• Problem description
From the listing below, output only the lines starting at the line that has "Definition IPv6len : nat := 16." and ending at the line that has "else false.", exactly as they appear, ends included.

• Data for this exercise
================

(** * Tunnel lifecycle controller and DNS redirection of the IVPN daemon

  A shallow embedding of
  - [service/dns/dns_windows.go]  (tracked DNS value, [implSetManual],
    [implDeleteManual], [getMACAddrByIPinNetwork]) and
  - [vpn/wireguard/wireguard_linux.go] ([connect], [pause], [resume],
    [disconnect] and the capacity-one control channel),
  followed by the properties of the two components. *)

From Stdlib Require Import String ZArith List Bool Lia.
Import ListNotations.

Local Open Scope Z_scope.

(* ===================================================================== *)
(** * The part of Go's [net] package the DNS controller relies on        *)
(* ===================================================================== *)

Module Net.

(** A byte is a [Z] in [0, 256). *)
Definition byte := Z.

(** [net.IP] is a byte slice; [None] is the nil slice. *)
Definition IP := option (list byte).

(** [net.HardwareAddr] is a byte slice too. *)
Definition HardwareAddr := option (list byte).

Definition bytes (ip : option (list byte)) : list byte :=
  match ip with
  | None => []
  | Some l => l
  end.

Definition len (ip : option (list byte)) : nat := length (bytes ip).

Definition isNil (ip : option (list byte)) : bool :=
  match ip with
  | None => true
  | Some _ => false
  end.

Definition IPv4len : nat := 4.
Definition IPv6len : nat := 16.

Definition v4InV6Prefix : list byte := [0; 0; 0; 0; 0; 0; 0; 0; 0; 0; 255; 255].

(** [net.IPv4(a, b, c, d)]: the 16-byte form of an IPv4 address. *)
Definition IPv4 (a b c d : byte) : IP := Some (v4InV6Prefix ++ [a; b; c; d]).

Definition IPv4zero : IP := IPv4 0 0 0 0.

(** [bytealg.Equal] *)
Fixpoint bytesEqual (a b : list byte) : bool :=
  match a, b with
  | [], [] => true
  | x :: a', y :: b' => (x =? y) && bytesEqual a' b'
  | _, _ => false
  end.

(** [func (ip IP) Equal(x IP) bool] *)
Definition Equal (ip x : IP) : bool :=
  if Nat.eqb (len ip) (len x) then bytesEqual (bytes ip) (bytes x)
  else if Nat.eqb (len ip) IPv4len && Nat.eqb (len x) IPv6len then
    bytesEqual (firstn 12 (bytes x)) v4InV6Prefix
    && bytesEqual (bytes ip) (skipn 12 (bytes x))
  else if Nat.eqb (len ip) IPv6len && Nat.eqb (len x) IPv4len then
    bytesEqual (firstn 12 (bytes ip)) v4InV6Prefix
    && bytesEqual (skipn 12 (bytes ip)) (bytes x)
  else false.

Definition isZeros (p : list byte) : bool := forallb (fun b => b =? 0) p.

(** [func (ip IP) To4() IP] *)
Definition To4 (ip : IP) : IP :=
  if Nat.eqb (len ip) IPv4len then ip
  else if Nat.eqb (len ip) IPv6len
          && isZeros (firstn 10 (bytes ip))
          && (nth 10 (bytes ip) 0 =? 255)
          && (nth 11 (bytes ip) 0 =? 255)
  then Some (firstn 4 (skipn 12 (bytes ip)))
  else None.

================

• Solution to this exercise
Definition IPv6len : nat := 16.

Definition v4InV6Prefix : list byte := [0; 0; 0; 0; 0; 0; 0; 0; 0; 0; 255; 255].

(** [net.IPv4(a, b, c, d)]: the 16-byte form of an IPv4 address. *)
Definition IPv4 (a b c d : byte) : IP := Some (v4InV6Prefix ++ [a; b; c; d]).

Definition IPv4zero : IP := IPv4 0 0 0 0.

(** [bytealg.Equal] *)
Fixpoint bytesEqual (a b : list byte) : bool :=
  match a, b with
  | [], [] => true
  | x :: a', y :: b' => (x =? y) && bytesEqual a' b'
  | _, _ => false
  end.

(** [func (ip IP) Equal(x IP) bool] *)
Definition Equal (ip x : IP) : bool :=
  if Nat.eqb (len ip) (len x) then bytesEqual (bytes ip) (bytes x)
  else if Nat.eqb (len ip) IPv4len && Nat.eqb (len x) IPv6len then
    bytesEqual (firstn 12 (bytes x)) v4InV6Prefix
    && bytesEqual (bytes ip) (skipn 12 (bytes x))
  else if Nat.eqb (len ip) IPv6len && Nat.eqb (len x) IPv4len then
    bytesEqual (firstn 12 (bytes ip)) v4InV6Prefix
    && bytesEqual (skipn 12 (bytes ip)) (bytes x)
  else false.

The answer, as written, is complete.